Copy out exactly the lines below that run from the one holding "(** *** CSV ingestion" to the one holding "first :: rest =>", keeping both of those lines and no others.

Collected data
◇ ◇ ◇

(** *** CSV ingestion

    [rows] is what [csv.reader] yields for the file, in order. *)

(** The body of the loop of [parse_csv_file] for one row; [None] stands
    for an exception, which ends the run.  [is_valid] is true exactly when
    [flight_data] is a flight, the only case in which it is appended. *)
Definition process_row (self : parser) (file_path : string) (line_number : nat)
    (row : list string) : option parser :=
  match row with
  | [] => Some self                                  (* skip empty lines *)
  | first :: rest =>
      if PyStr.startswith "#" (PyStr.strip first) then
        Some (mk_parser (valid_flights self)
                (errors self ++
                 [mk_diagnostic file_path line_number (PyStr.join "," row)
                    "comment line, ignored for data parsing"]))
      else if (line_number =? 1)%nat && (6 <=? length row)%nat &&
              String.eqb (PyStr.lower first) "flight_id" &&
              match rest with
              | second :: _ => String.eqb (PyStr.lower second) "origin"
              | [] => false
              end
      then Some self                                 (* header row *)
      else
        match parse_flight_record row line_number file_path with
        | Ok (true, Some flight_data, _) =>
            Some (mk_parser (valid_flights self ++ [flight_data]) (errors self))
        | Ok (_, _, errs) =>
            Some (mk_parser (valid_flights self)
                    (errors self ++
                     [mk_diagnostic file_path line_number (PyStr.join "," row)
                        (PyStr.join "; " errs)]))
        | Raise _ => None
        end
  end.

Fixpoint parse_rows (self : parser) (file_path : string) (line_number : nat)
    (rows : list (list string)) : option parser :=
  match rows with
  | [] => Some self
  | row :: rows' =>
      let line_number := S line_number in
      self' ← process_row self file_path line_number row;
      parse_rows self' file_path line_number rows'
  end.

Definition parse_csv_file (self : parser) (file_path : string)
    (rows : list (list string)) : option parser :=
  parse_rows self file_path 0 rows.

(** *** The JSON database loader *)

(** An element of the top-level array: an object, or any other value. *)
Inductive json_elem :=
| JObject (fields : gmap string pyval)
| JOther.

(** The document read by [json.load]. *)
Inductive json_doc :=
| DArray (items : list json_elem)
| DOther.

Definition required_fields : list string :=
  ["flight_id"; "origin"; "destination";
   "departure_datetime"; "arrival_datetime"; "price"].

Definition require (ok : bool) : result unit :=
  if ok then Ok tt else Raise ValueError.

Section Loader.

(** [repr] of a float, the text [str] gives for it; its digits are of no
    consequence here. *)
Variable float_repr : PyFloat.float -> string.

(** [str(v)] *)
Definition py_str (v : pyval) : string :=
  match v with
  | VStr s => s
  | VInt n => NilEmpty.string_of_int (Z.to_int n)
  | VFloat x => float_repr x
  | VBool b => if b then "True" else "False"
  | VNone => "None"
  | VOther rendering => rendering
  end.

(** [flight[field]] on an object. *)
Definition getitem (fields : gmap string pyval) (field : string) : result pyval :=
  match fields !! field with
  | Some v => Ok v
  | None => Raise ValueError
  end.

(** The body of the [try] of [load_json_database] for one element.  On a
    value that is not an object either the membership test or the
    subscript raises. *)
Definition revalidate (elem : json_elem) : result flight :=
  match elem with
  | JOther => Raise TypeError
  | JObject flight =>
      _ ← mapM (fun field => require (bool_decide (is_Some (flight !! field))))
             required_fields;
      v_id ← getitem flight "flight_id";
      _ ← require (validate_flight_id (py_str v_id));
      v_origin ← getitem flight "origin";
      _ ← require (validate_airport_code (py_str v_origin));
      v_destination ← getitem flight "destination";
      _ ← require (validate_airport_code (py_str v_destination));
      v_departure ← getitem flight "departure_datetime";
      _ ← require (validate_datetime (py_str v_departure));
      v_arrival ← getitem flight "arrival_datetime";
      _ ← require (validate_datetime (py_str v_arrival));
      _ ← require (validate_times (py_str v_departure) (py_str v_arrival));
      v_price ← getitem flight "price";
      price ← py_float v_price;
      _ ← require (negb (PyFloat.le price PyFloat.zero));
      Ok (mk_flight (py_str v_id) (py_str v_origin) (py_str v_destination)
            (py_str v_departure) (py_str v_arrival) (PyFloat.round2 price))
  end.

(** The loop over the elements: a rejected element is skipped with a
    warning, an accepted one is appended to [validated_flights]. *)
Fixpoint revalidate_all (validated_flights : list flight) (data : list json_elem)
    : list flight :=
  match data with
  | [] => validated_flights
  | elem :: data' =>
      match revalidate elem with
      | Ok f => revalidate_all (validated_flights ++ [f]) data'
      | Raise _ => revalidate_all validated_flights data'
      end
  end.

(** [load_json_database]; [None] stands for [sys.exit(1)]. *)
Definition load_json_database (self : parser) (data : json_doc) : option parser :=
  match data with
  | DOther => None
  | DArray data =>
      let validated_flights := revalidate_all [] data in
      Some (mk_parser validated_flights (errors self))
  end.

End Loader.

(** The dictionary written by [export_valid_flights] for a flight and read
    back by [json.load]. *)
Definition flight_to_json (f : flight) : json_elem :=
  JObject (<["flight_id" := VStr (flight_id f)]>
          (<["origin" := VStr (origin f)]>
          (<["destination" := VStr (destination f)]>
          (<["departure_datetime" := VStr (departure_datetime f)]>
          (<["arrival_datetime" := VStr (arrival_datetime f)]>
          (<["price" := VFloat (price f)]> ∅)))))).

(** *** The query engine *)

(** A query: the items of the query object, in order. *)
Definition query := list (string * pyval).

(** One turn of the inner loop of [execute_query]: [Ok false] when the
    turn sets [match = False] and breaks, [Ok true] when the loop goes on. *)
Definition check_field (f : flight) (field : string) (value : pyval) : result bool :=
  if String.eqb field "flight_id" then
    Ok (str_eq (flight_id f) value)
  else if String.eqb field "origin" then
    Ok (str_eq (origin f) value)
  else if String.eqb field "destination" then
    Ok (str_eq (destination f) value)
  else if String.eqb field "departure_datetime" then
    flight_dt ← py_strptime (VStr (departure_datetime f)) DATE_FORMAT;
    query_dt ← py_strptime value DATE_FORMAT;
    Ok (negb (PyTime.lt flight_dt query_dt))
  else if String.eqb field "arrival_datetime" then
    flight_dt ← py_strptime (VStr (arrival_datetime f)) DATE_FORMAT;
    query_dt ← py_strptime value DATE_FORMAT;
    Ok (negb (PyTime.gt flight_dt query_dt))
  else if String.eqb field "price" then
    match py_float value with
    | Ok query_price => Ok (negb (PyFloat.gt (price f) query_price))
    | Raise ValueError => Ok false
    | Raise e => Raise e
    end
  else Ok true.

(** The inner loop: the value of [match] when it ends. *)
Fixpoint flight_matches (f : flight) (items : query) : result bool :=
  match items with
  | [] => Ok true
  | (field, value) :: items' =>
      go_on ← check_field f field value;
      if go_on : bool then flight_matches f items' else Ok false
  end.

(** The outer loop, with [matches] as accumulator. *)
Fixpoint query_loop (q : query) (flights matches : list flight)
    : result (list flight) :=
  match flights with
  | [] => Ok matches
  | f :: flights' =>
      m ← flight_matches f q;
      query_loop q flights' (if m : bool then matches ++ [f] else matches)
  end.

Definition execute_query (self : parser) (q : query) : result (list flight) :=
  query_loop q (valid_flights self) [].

◇ ◇ ◇

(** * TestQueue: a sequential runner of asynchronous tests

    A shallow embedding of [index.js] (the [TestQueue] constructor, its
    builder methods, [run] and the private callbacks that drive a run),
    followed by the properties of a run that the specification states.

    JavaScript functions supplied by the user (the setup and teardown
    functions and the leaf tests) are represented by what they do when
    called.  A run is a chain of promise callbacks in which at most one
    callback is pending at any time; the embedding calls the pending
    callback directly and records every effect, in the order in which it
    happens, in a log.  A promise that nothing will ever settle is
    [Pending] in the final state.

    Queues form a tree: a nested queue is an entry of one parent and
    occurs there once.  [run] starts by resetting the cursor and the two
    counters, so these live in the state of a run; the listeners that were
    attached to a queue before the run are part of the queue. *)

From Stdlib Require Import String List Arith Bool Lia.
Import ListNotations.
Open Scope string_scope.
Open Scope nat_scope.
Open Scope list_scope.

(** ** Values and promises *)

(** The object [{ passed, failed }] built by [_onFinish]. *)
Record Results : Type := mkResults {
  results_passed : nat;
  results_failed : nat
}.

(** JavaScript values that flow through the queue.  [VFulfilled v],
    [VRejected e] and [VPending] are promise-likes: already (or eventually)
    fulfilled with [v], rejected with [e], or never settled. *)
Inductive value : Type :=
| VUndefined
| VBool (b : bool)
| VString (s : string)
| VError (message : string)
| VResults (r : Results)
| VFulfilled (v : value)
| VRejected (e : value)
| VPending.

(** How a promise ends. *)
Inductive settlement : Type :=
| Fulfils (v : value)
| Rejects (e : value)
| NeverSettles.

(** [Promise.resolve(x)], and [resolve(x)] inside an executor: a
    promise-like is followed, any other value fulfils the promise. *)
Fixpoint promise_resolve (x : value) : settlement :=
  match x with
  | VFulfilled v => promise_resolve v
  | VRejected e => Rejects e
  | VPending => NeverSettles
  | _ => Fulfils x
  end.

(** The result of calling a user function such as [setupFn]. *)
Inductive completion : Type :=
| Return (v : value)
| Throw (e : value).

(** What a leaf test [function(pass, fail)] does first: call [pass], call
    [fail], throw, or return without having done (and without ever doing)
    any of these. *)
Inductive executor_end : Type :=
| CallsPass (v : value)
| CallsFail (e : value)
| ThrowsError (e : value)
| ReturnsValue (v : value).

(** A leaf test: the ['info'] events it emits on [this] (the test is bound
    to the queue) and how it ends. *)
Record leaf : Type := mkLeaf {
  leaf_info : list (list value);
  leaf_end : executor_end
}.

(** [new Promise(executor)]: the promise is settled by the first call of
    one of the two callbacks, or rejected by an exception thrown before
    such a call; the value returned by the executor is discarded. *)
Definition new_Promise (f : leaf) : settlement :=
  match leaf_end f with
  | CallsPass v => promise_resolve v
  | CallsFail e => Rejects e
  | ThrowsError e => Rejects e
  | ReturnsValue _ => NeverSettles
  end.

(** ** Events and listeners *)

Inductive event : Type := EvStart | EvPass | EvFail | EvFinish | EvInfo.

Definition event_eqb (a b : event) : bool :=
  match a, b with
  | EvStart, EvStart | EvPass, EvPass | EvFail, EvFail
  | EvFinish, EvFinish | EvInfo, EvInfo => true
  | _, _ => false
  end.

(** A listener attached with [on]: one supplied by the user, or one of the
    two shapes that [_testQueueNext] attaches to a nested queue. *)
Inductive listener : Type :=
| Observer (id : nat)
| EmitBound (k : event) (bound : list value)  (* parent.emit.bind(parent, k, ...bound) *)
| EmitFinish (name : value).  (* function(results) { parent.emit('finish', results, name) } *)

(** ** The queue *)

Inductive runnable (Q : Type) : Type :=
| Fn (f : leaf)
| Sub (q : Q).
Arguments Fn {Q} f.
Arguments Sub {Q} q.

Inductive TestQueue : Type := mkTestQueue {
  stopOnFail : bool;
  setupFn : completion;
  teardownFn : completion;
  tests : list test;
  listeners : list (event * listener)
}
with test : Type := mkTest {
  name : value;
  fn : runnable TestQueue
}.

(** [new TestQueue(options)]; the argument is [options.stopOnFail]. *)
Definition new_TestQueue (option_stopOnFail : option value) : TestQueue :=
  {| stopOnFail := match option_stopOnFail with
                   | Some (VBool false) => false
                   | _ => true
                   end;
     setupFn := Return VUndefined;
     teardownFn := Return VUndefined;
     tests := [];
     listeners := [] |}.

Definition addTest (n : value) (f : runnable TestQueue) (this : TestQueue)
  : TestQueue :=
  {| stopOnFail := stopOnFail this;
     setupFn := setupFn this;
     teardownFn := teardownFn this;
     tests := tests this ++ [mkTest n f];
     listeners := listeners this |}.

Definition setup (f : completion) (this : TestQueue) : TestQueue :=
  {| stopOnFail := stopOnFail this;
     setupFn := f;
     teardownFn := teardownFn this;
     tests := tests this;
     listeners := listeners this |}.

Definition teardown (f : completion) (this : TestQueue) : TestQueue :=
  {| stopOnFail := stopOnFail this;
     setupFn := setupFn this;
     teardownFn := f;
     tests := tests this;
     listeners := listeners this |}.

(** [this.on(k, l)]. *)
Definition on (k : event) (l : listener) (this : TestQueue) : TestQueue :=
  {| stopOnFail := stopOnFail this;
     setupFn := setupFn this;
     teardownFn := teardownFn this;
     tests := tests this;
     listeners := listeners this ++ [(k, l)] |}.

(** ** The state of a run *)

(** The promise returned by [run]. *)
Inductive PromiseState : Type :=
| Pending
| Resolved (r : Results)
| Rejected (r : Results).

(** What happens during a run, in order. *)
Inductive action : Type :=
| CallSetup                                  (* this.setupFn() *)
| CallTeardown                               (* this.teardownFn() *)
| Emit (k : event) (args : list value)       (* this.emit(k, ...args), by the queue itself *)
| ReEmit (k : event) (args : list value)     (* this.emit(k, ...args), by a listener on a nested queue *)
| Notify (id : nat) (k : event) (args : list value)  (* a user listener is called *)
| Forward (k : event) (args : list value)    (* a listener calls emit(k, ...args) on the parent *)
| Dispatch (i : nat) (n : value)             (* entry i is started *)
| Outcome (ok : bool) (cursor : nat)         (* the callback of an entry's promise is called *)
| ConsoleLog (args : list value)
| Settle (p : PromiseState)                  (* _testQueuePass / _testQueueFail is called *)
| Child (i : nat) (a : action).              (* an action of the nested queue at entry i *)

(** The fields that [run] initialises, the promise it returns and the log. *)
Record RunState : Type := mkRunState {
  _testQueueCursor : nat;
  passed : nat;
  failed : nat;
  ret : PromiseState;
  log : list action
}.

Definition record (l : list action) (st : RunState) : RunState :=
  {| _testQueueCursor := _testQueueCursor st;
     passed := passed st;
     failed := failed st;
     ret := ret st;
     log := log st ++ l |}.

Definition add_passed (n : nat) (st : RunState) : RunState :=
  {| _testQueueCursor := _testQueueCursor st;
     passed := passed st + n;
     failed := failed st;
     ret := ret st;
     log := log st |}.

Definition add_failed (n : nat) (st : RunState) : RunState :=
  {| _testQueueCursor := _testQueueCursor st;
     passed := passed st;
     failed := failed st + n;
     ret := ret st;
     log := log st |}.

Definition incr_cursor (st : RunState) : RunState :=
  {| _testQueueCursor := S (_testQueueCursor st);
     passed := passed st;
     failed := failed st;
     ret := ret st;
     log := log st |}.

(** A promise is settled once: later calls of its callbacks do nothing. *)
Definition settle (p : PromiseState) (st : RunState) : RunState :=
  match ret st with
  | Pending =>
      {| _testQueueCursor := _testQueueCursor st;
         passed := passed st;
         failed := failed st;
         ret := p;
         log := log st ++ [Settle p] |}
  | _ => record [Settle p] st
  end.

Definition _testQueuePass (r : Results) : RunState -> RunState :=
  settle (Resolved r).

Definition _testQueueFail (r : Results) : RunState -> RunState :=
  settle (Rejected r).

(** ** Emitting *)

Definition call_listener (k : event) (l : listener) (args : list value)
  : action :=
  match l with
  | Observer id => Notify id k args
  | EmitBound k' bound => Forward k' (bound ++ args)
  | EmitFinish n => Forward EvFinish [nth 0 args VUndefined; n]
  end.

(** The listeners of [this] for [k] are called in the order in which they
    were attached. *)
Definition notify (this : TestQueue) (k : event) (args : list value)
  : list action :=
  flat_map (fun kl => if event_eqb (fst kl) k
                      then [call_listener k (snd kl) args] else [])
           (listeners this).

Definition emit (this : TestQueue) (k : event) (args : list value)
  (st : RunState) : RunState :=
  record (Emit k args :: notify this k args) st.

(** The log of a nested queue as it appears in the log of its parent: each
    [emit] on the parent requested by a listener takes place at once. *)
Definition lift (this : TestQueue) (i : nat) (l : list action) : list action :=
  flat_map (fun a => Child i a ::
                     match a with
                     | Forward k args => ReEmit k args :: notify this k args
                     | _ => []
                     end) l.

◇ ◇ ◇

■ **TASK SOLUTION**:
(** *** CSV ingestion

    [rows] is what [csv.reader] yields for the file, in order. *)

(** The body of the loop of [parse_csv_file] for one row; [None] stands
    for an exception, which ends the run.  [is_valid] is true exactly when
    [flight_data] is a flight, the only case in which it is appended. *)
Definition process_row (self : parser) (file_path : string) (line_number : nat)
    (row : list string) : option parser :=
  match row with
  | [] => Some self                                  (* skip empty lines *)
  | first :: rest =>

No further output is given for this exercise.